I'm trying to build a new application and running into troubles to make it clean.

The idea was to make it that way:

  • WebSite1 (Presentation Layer)
    • XAML pages
    • Code behind pages
    • What we call PageViewModel (Object that represents page model)
  • WebSite2 (Presentation Layer)
    • Same as website1
  • WebSiteX (Presentation Layer)

    • Same as website 1
  • Business project

    • Services (Will be call by code behind pages, transform DAL Object into ViewModel readable by website)
    • ViewModel (Represents real object can be use in several pages/websites)
  • DAL project

    • Manager (Call by services, return DAL object)
    • DAL (Access to database or other sources)

My ViewModels are stored into a seperated project and can be used in various websites if needed.

I feel dirty about the fact that the presentations rules (like this should be a number or this is required) will be stored into the business layer (attributes inside the ViewModels). It's also possible that two websites uses the same object but with different presentations rules (required in one case not in the other).

The only other way I see is to put the Services and the ViewModels inside each websites but if they use similar objects the code will be duplicated.

How would you do ?

Thanks for reading.

I think presentations rules can be in PageViewModel or you can have validation rules when transforming from PageViewModel to BusinessObjects (you are calling them View Models).

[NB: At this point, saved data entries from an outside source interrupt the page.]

Lemma string_forallb_rev (p : ascii -> bool) (s : string) :
  string_forallb p (string_rev s) = string_forallb p s.
Proof.
  induction s as [|c s IH]; simpl; [reflexivity|].
  rewrite string_forallb_app, IH. simpl. rewrite andb_true_r. apply andb_comm.
Qed.

Lemma string_rev_empty (s : string) : string_rev s = EmptyString -> s = EmptyString.
Proof.
  destruct s as [|c s]; [reflexivity|]. simpl.
  destruct (string_rev s); discriminate.
Qed.

Lemma lstrip_empty_iff (s : string) :
  lstrip s = EmptyString <-> string_forallb isspace s = true.
Proof.
  induction s as [|c s IH]; simpl; [tauto|].
  destruct (isspace c); simpl; [exact IH|]. split; discriminate.
Qed.

(** What [lstrip] leaves is empty or starts with a character that is not
    white space. *)
Lemma lstrip_head (s : string) :
  lstrip s = EmptyString
  \/ exists c t, lstrip s = String c t /\ isspace c = false.
Proof.
  induction s as [|c s IH]; simpl; [left; reflexivity|].
  destruct (isspace c) eqn:E; [exact IH|]. right. eauto.
Qed.

Lemma strip_empty_iff (s : string) :
  strip s = EmptyString <-> string_forallb isspace s = true.
Proof.
  unfold strip, rstrip. split.
  - intros H. apply string_rev_empty in H. apply lstrip_empty_iff in H.
    rewrite string_forallb_rev in H.
    destruct (lstrip_head s) as [E | (c & t & E & Hc)].
    + apply lstrip_empty_iff, E.
    + rewrite E in H. simpl in H. rewrite Hc in H. discriminate.
  - intros H. apply lstrip_empty_iff in H. rewrite H. reflexivity.
Qed.
End BlankText.

(** X1: a breadcrumb child node counts as blank exactly when the text it
    renders consists of white-space characters only, the empty text
    included. *)
Theorem renders_blank_iff_whitespace {T : Type} (ctx : T) (node : Node T) :
  renders_blank ctx node = true
  <-> string_forallb isspace (node_render node ctx) = true.
Proof.
  unfold renders_blank. rewrite String.eqb_eq. apply strip_empty_iff.
Qed.

Section LoopFacts.
Context {T : Type} (ctx : T).

Lemma loop_survivors (fuel : nat) :
  forall done rest : list (Node T),
    length rest <= fuel ->
    NoDup (map node_id (done ++ rest)) ->
    remove_empty_loop ctx fuel (length done) (done ++ rest)
      = done ++ survivors ctx rest.
Proof.
  induction fuel as [|fuel IH]; intros done rest Hlen Hnd.
  - destruct rest; [reflexivity | simpl in Hlen; lia].
  - destruct rest as [|x rest]; simpl remove_empty_loop.
    + rewrite lookup_ge_None_2 by (rewrite app_nil_r; lia). reflexivity.
    + rewrite list_lookup_middle by reflexivity. simpl survivors.
      destruct (renders_blank ctx x) eqn:Ex.
      * rewrite list_remove_middle by exact Hnd.
        assert (Hnd' : NoDup (map node_id (done ++ rest))).
        { rewrite map_app in *. simpl in Hnd.
          apply NoDup_app in Hnd as (H1 & H2 & H3).
          apply NoDup_cons in H3 as [_ H3].
          apply NoDup_app. split; [exact H1|]. split; [|exact H3].
          intros k Hk Hk'. apply (H2 k Hk). right. exact Hk'. }
        destruct rest as [|y rest].
        { destruct fuel; simpl.
          - reflexivity.
          - rewrite lookup_ge_None_2 by (rewrite app_nil_r; lia). reflexivity. }
        replace (S (length done)) with (length (done ++ [y]))
          by (rewrite length_app; simpl; lia).
        replace (done ++ y :: rest) with ((done ++ [y]) ++ rest)
          by (rewrite <- app_assoc; reflexivity).
        rewrite IH.
        -- rewrite <- app_assoc. reflexivity.
        -- simpl in Hlen. lia.
        -- rewrite <- app_assoc. exact Hnd'.
      * replace (S (length done)) with (length (done ++ [x]))
          by (rewrite length_app; simpl; lia).
        replace (done ++ x :: rest) with ((done ++ [x]) ++ rest)
          by (rewrite <- app_assoc; reflexivity).
        rewrite IH.
        -- rewrite <- app_assoc. reflexivity.
        -- simpl in Hlen. lia.
        -- rewrite <- app_assoc. exact Hnd.
Qed.
(** The scenario of the specification: [p2] (not granted) registered
    first, then [p1] (granted); the call without a [providerId] gives the
    denied response of [p2]. *)
Lemma C4_getContext_routing_witness :
  Registry.getContext
    (Registry.registerProvider (Registry.registerProvider [] p2) p1) 0 None None
  = Returns (convertToContextResult 0 deniedResult "p2")
  /\ Registry.getContext (Registry.registerProvider [("p2", p2)] p1) 0 None None
     = routedTo 0 None p2
  /\ Registry.getContext [("p2", p2); ("p1", p1)] 0 None (Some "p1") = routedTo 0 None p1
  /\ Registry.getContext [("p2", p2); ("p1", p1)] 0 None (Some "p9")
     = Returns (Registry.notAvailable 0).
Proof.
  destruct (C4_getContext_routing 0 None) as (Hfirst & Hkeep & Hid & Hnone & _).
  split; [|split; [|split]].
  - exact (Hfirst "p2" p2 [("p1", p1)] None eq_refl).
  - apply (Hkeep "p2" p2 [] p1). discriminate.
  - exact (Hid [("p2", p2); ("p1", p1)] "p1" p1 eq_refl eq_refl).
  - exact (Hnone [("p2", p2); ("p1", p1)] "p9" eq_refl eq_refl).
Defined.
(** * The Equation click-counter widget

    A shallow embedding of [src/app/(home)/components/Equation/Equation.tsx]:
    a React function component with two [useState<number>] cells, two
    [useCallback] click handlers and a sum computed on every render.

    The development has three layers:
    - [Number]: JavaScript [number] values, which are IEEE-754 binary64,
      as the Standard Library's [SpecFloat] specifies them, with [+] and
      [Object.is];
    - [React]: the hooks the component calls ([useState], [useCallback]),
      as a small state-and-failure monad over the hook cells of the
      component instance.  React is a dependency of the repository, not
      part of it: the hooks follow their documented behaviour;
    - [Widget]: the component itself, click dispatch, and the properties
      of the resulting transition system. *)

From Stdlib Require Import ZArith List String Bool Lia Permutation SpecFloat.
Import ListNotations.

Open Scope string_scope.
Open Scope Z_scope.

(** ** JavaScript numbers *)

Module Number.

(** A TypeScript [number] is an IEEE-754 binary64: [SpecFloat]'s numbers
    at [prec = 53] bits of significand and [emax = 1024]. *)
Definition number := spec_float.

Definition prec : Z := 53.
Definition emax : Z := 1024.

(** An integer literal of the source denotes the double nearest to it. *)
Definition ofZ (z : Z) : number := binary_normalize prec emax z 0 false.

(** [a + b]. *)
Definition add (a b : number) : number := SFadd prec emax a b.

(** [Object.is(a, b)], which React uses to compare hook inputs: the same
    value, with [NaN] equal to itself and [+0] different from [-0]. *)
Definition objectIs (a b : number) : bool :=
  match a, b with
  | S754_zero s, S754_zero s' => Bool.eqb s s'
  | S754_infinity s, S754_infinity s' => Bool.eqb s s'
  | S754_nan, S754_nan => true
  | S754_finite s m e, S754_finite s' m' e' =>
      Bool.eqb s s' && Pos.eqb m m' && Z.eqb e e'
  | _, _ => false
  end.

(** The integer a number denotes, when it denotes one: what the screen
    shows for a counter. *)
Definition toZ (x : number) : option Z :=
  match x with
  | S754_zero _ => Some 0
  | S754_finite s m (Zneg k) =>
      if Z.pos m mod 2 ^ Z.pos k =? 0
      then Some (cond_Zopp s (Z.pos m / 2 ^ Z.pos k))
      else None
  | S754_finite s m e => Some (cond_Zopp s (Z.pos m * 2 ^ e))
  | S754_infinity _ | S754_nan => None
  end.

(** [2^53], the first integer whose successor is not a double.
    [Number.MAX_SAFE_INTEGER] is [limit - 1]. *)
Definition limit : Z := 2 ^ 53.

(** What rounding to the nearest double, ties to the even significand,
    does to an integer.  [k] is the number of low bits that do not fit. *)
Definition round_pos (z : Z) : Z :=
  let k := Z.log2 z + 1 - prec in
  if k <=? 0 then z
  else
    let q := Z.shiftr z k in
    let r := Z.land z (Z.ones k) in
    let half := Z.shiftl 1 (k - 1) in
    let m := match r ?= half with
             | Lt => q
             | Gt => q + 1
             | Eq => if Z.even q then q else q + 1
             end in
    Z.shiftl m k.

Definition round (z : Z) : Z :=
  match z with
  | Z0 => 0
  | Zpos _ => round_pos z
  | Zneg _ => - round_pos (- z)
  end.

End Number.

Abbreviation number := Number.number.

(** Auxiliary definitions that name the stages of [SpecFloat]'s rounding. *)

Module Rounding.
Import Number.

(** [m * 2^n] on positive numbers. *)
Definition shift_pos (m : positive) (n : nat) : positive := Nat.iter n xO m.

Definition unshifted (m : Z) : shr_record :=
  {| shr_m := m; shr_r := false; shr_s := false |}.

Definition digits (p : positive) : Z := Zpos (digits2_pos p).

(** The exponent of the double that [m * 2^e] rounds to. *)
Definition target (m : positive) (e : Z) : Z := fexp prec emax (digits m + e).

(** [binary_round] is [finish] after [first_shift]: align the significand
    to the target exponent, then round and check the range. *)
Definition first_shift (m : positive) (e : Z) : shr_record * Z :=
  let '(mz, ez) := shl_align m e (target m e) in
  shr_fexp prec emax (Zpos mz) ez loc_Exact.

Definition finish (sx : bool) (p : shr_record * Z) : spec_float :=
  let '(mrs', e') := p in
  let '(mrs'', e'') :=
    shr_fexp prec emax
      (round_nearest_even (shr_m mrs') (loc_of_shr_record mrs')) e' loc_Exact in
  match shr_m mrs'' with
  | Z0 => S754_zero sx
  | Zpos m => if e'' <=? emax - prec then S754_finite sx m e'' else S754_infinity sx
  | Zneg _ => S754_nan
  end.

End Rounding.

(** ** The hooks runtime *)

Module React.

(** The setter returned by [useState]: it is bound to the hook cell of
    the [useState] call that produced it. *)
Record Dispatch := { cell : nat }.

(** Both handlers of the component are arrow functions of the shape
    [() => { set(count + 1); }].  A closure is the pair of the variables
    it captured when it was created. *)
Record Closure := { setCount : Dispatch; count : number }.

(** One memoized hook of a component instance. *)
Inductive Hook :=
| StateHook (memoizedState : number) (queue : list number)
| CallbackHook (callback : Closure) (deps : list number).

(** What a render threads through the hook calls: the cells of the
    previous render that are still to be visited ([None] while mounting)
    and the cells of the render in progress. *)
Record RenderState := {
  current : option (list Hook);
  workInProgress : list Hook
}.

(** A render either fails (the hooks were called in another order than
    the cells were created) or returns a value and the new state. *)
Definition Render (A : Type) : Type := RenderState -> option (A * RenderState).

Definition ret {A} (a : A) : Render A := fun rs => Some (a, rs).

Definition bind {A B} (c : Render A) (k : A -> Render B) : Render B :=
  fun rs => match c rs with
            | Some (a, rs') => k a rs'
            | None => None
            end.

Definition push (h : Hook) (next : option (list Hook)) (rs : RenderState) : RenderState :=
  {| current := next; workInProgress := workInProgress rs ++ [h] |}.

(** A state cell applies its queued updates in order; the component only
    queues plain values, so the last one wins. *)
Definition processQueue (s : number) (queue : list number) : number :=
  fold_left (fun _ v => v) queue s.

Definition useState (initialState : number) : Render (number * Dispatch) :=
  fun rs =>
    let d := {| cell := List.length (workInProgress rs) |} in
    match current rs with
    | None =>
        Some ((initialState, d), push (StateHook initialState []) None rs)
    | Some (StateHook s queue :: rest) =>
        let s' := processQueue s queue in
        Some ((s', d), push (StateHook s' []) (Some rest) rs)
    | Some _ => None
    end.

Fixpoint areHookInputsEqual (next prev : list number) : bool :=
  match next, prev with
  | [], _ | _, [] => true
  | a :: next', b :: prev' => Number.objectIs a b && areHookInputsEqual next' prev'
  end.

Definition useCallback (callback : Closure) (deps : list number) : Render Closure :=
  fun rs =>
    match current rs with
    | None =>
        Some (callback, push (CallbackHook callback deps) None rs)
    | Some (CallbackHook prevCallback prevDeps :: rest) =>
        if areHookInputsEqual deps prevDeps
        then Some (prevCallback, push (CallbackHook prevCallback prevDeps) (Some rest) rs)
        else Some (callback, push (CallbackHook callback deps) (Some rest) rs)
    | Some _ => None
    end.

Fixpoint enqueue (n : nat) (v : number) (hooks : list Hook) : option (list Hook) :=
  match n, hooks with
  | O, StateHook s queue :: rest => Some (StateHook s (queue ++ [v]) :: rest)
  | S n', h :: rest => option_map (cons h) (enqueue n' v rest)
  | _, _ => None
  end.

(** Calling a setter queues the value on its cell. *)
Definition dispatchSetState (d : Dispatch) (v : number) (hooks : list Hook)
  : option (list Hook) :=
  enqueue (cell d) v hooks.

(** The elements the component renders. *)
Inductive Node :=
| Text (glyph : string)
| Div (className : string) (onClick : option Closure) (children : number).

End React.

Declare Scope render_scope.
Delimit Scope render_scope with render.
Notation "x <- c ;; k" := (React.bind c (fun x => k))
(at level 61, c at next level, right associativity) : render_scope.
Notation "' pat <- c ;; k" := (React.bind c (fun x => match x with pat => k end))
(at level 61, pat pattern, c at next level, right associativity) : render_scope.

(** ** The component *)

Module Widget.
Import React.
Local Open Scope render_scope.

(** [Equation()], statement by statement. *)
Definition Equation : Render (list Node) :=
  '(leftCount, setLeftCount) <- useState (Number.ofZ 0) ;;
  '(middleCount, setMiddleCount) <- useState (Number.ofZ 0) ;;
  updateLeftCount <-
    useCallback {| setCount := setLeftCount; count := leftCount |} [leftCount] ;;
  updateMiddleCount <-
    useCallback {| setCount := setMiddleCount; count := middleCount |} [middleCount] ;;
  let totalCount := Number.add leftCount middleCount in
  ret [ Div "sample-box-left" (Some updateLeftCount) leftCount;
        Text "+";
        Div "sample-box-middle" (Some updateMiddleCount) middleCount;
        Text "=";
        Div "sample-box-right" None totalCount ].

(** A mounted component: its hook cells and what it last rendered. *)
Record Instance := { hooks : list Hook; view : list Node }.

(** Run the component function over the cells of the previous render.
    A render that leaves cells of the previous one unvisited fails, as one
    that asks for more cells than there were does in [useState] and
    [useCallback]. *)
Definition render (prev : option (list Hook)) : option Instance :=
  match Equation {| current := prev; workInProgress := [] |} with
  | Some (v, rs) =>
      match current rs with
      | Some (_ :: _) => None
      | _ => Some {| hooks := workInProgress rs; view := v |}
      end
  | None => None
  end.

Definition mount : option Instance := render None.

(** Running a handler: [set(count + 1)] with the captured variables. *)
Definition call (f : Closure) (hs : list Hook) : option (list Hook) :=
  dispatchSetState (setCount f) (Number.add (count f) (Number.ofZ 1)) hs.

(** The three boxes of the rendered surface. *)
Inductive Region := LeftBox | MiddleBox | RightBox.

Definition className_of (r : Region) : string :=
  match r with
  | LeftBox => "sample-box-left"
  | MiddleBox => "sample-box-middle"
  | RightBox => "sample-box-right"
  end.

Fixpoint findDiv (name : string) (v : list Node) : option (option Closure * number) :=
  match v with
  | [] => None
  | Div c h n :: rest => if String.eqb c name then Some (h, n) else findDiv name rest
  | Text _ :: rest => findDiv name rest
  end.

(** What a click does: nothing when the box has no handler; otherwise the
    handler runs and the component renders again.  (React may skip that
    render when the queued value is the current one; rendering again then
    gives the same instance, see [render_instance].) *)
Inductive Outcome :=
| Ignored
| Updated (next : Instance)
| Crashed.

Definition click (r : Region) (i : Instance) : Outcome :=
  match findDiv (className_of r) (view i) with
  | Some (Some f, _) =>
      match call f (hooks i) with
      | Some hs =>
          match render (Some hs) with
          | Some i' => Updated i'
          | None => Crashed
          end
      | None => Crashed
      end
  | _ => Ignored
  end.

(** The instance on screen after a click. *)
Definition step (i : Instance) (r : Region) : Instance :=
  match click r i with
  | Updated i' => i'
  | _ => i
  end.

Definition run (clicks : list Region) (i : Instance) : Instance :=
  fold_left step clicks i.

(** The numbers in the three boxes. *)
Definition read (i : Instance) : option (number * number * number) :=
  match findDiv (className_of LeftBox) (view i),
        findDiv (className_of MiddleBox) (view i),
        findDiv (className_of RightBox) (view i) with
  | Some (_, l), Some (_, m), Some (_, t) => Some (l, m, t)
  | _, _, _ => None
  end.

(** The same, as the integers they denote: the decimal numerals that
    the three boxes show. *)
Definition display (i : Instance) : option (Z * Z * Z) :=
  match read i with
  | Some (l, m, t) =>
      match Number.toZ l, Number.toZ m, Number.toZ t with
      | Some a, Some b, Some c => Some (a, b, c)
      | _, _, _ => None
      end
  | None => None
  end.

(** The value held by the [n]-th hook cell, when it is a state cell. *)
Definition stateOf (n : nat) (i : Instance) : option number :=
  match nth_error (hooks i) n with
  | Some (StateHook s _) => Some s
  | _ => None
  end.

Definition leftCount (i : Instance) : option number := stateOf 0 i.
Definition middleCount (i : Instance) : option number := stateOf 1 i.

(** The states reachable from the mounted component by clicks. *)
Inductive reachable : Instance -> Prop :=
| reachable_mount i : mount = Some i -> reachable i
| reachable_click i r i' : reachable i -> click r i = Updated i' -> reachable i'.

(** The two counters a click can select, the box that carries the
    handler of each, and the integer in the state cell behind it. *)
Inductive Counter := LeftCounter | MiddleCounter.

Definition box (which : Counter) : Region :=
  match which with
  | LeftCounter => LeftBox
  | MiddleCounter => MiddleBox
  end.

Definition cellOf (which : Counter) (i : Instance) : option number :=
  match which with
  | LeftCounter => leftCount i
  | MiddleCounter => middleCount i
  end.

Definition valueOf (which : Counter) (i : Instance) : option Z :=
  match cellOf which i with
  | Some x => Number.toZ x
  | None => None
  end.

Definition increment (which : Counter) (i : Instance) : Outcome :=
  click (box which) i.

Definition Region_eq_dec (a b : Region) : {a = b} + {a <> b}.
Proof. decide equality. Defined.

Also, what you have already mentioned would also work

The only other way I see is to put the Services and the ViewModels inside each websites but if they use similar objects the code will be duplicated.

I would keep duplicate ViewModels and not Services. Yes, the code is duplicate, but this gives me freedom and will be purposeful for having separate websites maintained separately despite of having same underlying Business model.

I think this might be a good instance for inheritance. Create a base instance of your PageVM classes, and override behavior in the different sites.

Try to separate things like "requiredness" into separate methods that can be overridden, possibly declaring it as abstract in the base instance so that it forces you to define that logic in the implementing version.

The trickier bits will be the construction of the PageVM objects, and for that you probably want to investigate Factory or Builder patterns to have your UI projects create the custom PageVM objects.